Take the records below and retype them line by line, from the first line through the one containing "Definition stack_of (g"; stop there.

[[ Supplied records, beginning ]]

(* ===== verification/FiberSteps.v ===== *)
(** * Fibers: what every call does, and the machine of all threads

    [fiber_step] is a step of one thread: a call of guest code, or the landing after a
    jump.  Histories respect the library's rules ([sane]): a fiber is not initialised,
    and no stack attached to it, while it runs; the stacks of fibers are apart and
    their first word is left alone; the entry of a fiber does not return.  Every sane
    call completes, keeps the invariant and disturbs no other thread ([orderly]); a
    landing completes unless the data it fetches are lost ([safe_landing]). *)

From stdpp Require Import gmap.
From S2P Require Import Prelude Fiber FiberFacts.

(** ** Calls that jump *)

(** The target [g] can be entered by a call with these arguments. *)
Definition target_ok (g addr : Z) (s : FState) : Prop := bad_target g addr s = None.

Lemma set_ctx_id c x s : contexts s !! c = Some x -> set_ctx c x s = s.
Proof. intros E. destruct s as [a m b d e f h]. unfold set_ctx, set_contexts. cbn in *. by rewrite insert_id. Qed.

(** What a jump into [g] leaves: the context of the thread and its place. *)
Record jump (g arg stack : Z) (from : option Z) (x x' : OrbisFiberContext) (P : Place) (s : FState) : Prop := {
  ju_regs : regs x' = regs x;
  ju_val : return_val x' = return_val x;
  ju_cur : current_fiber x' = Some g;
  ju_goes : goes s g from x' P;
  ju_resume : forall k, context (fiber_at g s) = Some k -> P = Jumped k /\ arg_on_run_to x' = arg;
  ju_enter : context (fiber_at g s) = None -> P = Entering (entry_data (fiber_at g s) arg stack from) }.

Definition stack_of (g : Z) (x : OrbisFiberContext) (s : FState) : Z :=
  if addr_context (fiber_at g s) =? 0 then align_stack (rsp (regs x)) else wadd (addr_context (fiber_at g s)) (size_context (fiber_at g s)).

Lemma switch_to_spec t g arg c x s : contexts s !! c = Some x -> current_fiber x = Some g -> addr_context (fiber_at g s) <> 0 ->
  exists x' P, _sceFiberSwitchToFiber t g arg c s = Done (None, set_place t P (set_ctx c x' s)) /\ jump g arg (stack_of g x s) (prev_fiber x) x x' P s.
Proof.
  intros Hc Hcur Ha. unfold _sceFiberSwitchToFiber, ctx_at. rewrite Hc. cbn [of_option obind]. unfold stack_of. rewrite (proj2 (Z.eqb_neq _ _) Ha).
  destruct (context (fiber_at g s)) as [k|] eqn:Ek.
  - exists (with_run_to arg x), (Jumped k). split; [done|]. split; try done; [by apply go_resume|naive_solver|congruence].
  - destruct (prev_fiber x) as [p|] eqn:Ep.
    + eexists (with_prev None x), _. split; [done|]. split; try done; [by apply go_enter|congruence].
    + exists x. eexists. split; [unfold switch_entry; by rewrite (set_ctx_id c x)|]. split; try done; [by apply go_enter|congruence].
Qed.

[[ Supplied records, end ]]

Exercise response:
(* ===== verification/FiberSteps.v ===== *)
(** * Fibers: what every call does, and the machine of all threads

    [fiber_step] is a step of one thread: a call of guest code, or the landing after a
    jump.  Histories respect the library's rules ([sane]): a fiber is not initialised,
    and no stack attached to it, while it runs; the stacks of fibers are apart and
    their first word is left alone; the entry of a fiber does not return.  Every sane
    call completes, keeps the invariant and disturbs no other thread ([orderly]); a
    landing completes unless the data it fetches are lost ([safe_landing]). *)

From stdpp Require Import gmap.
From S2P Require Import Prelude Fiber FiberFacts.

(** ** Calls that jump *)

(** The target [g] can be entered by a call with these arguments. *)
Definition target_ok (g addr : Z) (s : FState) : Prop := bad_target g addr s = None.

Lemma set_ctx_id c x s : contexts s !! c = Some x -> set_ctx c x s = s.
Proof. intros E. destruct s as [a m b d e f h]. unfold set_ctx, set_contexts. cbn in *. by rewrite insert_id. Qed.

(** What a jump into [g] leaves: the context of the thread and its place. *)
Record jump (g arg stack : Z) (from : option Z) (x x' : OrbisFiberContext) (P : Place) (s : FState) : Prop := {
  ju_regs : regs x' = regs x;
  ju_val : return_val x' = return_val x;
  ju_cur : current_fiber x' = Some g;
  ju_goes : goes s g from x' P;
  ju_resume : forall k, context (fiber_at g s) = Some k -> P = Jumped k /\ arg_on_run_to x' = arg;
  ju_enter : context (fiber_at g s) = None -> P = Entering (entry_data (fiber_at g s) arg stack from) }.

Definition stack_of (g : Z) (x : OrbisFiberContext) (s : FState) : Z :=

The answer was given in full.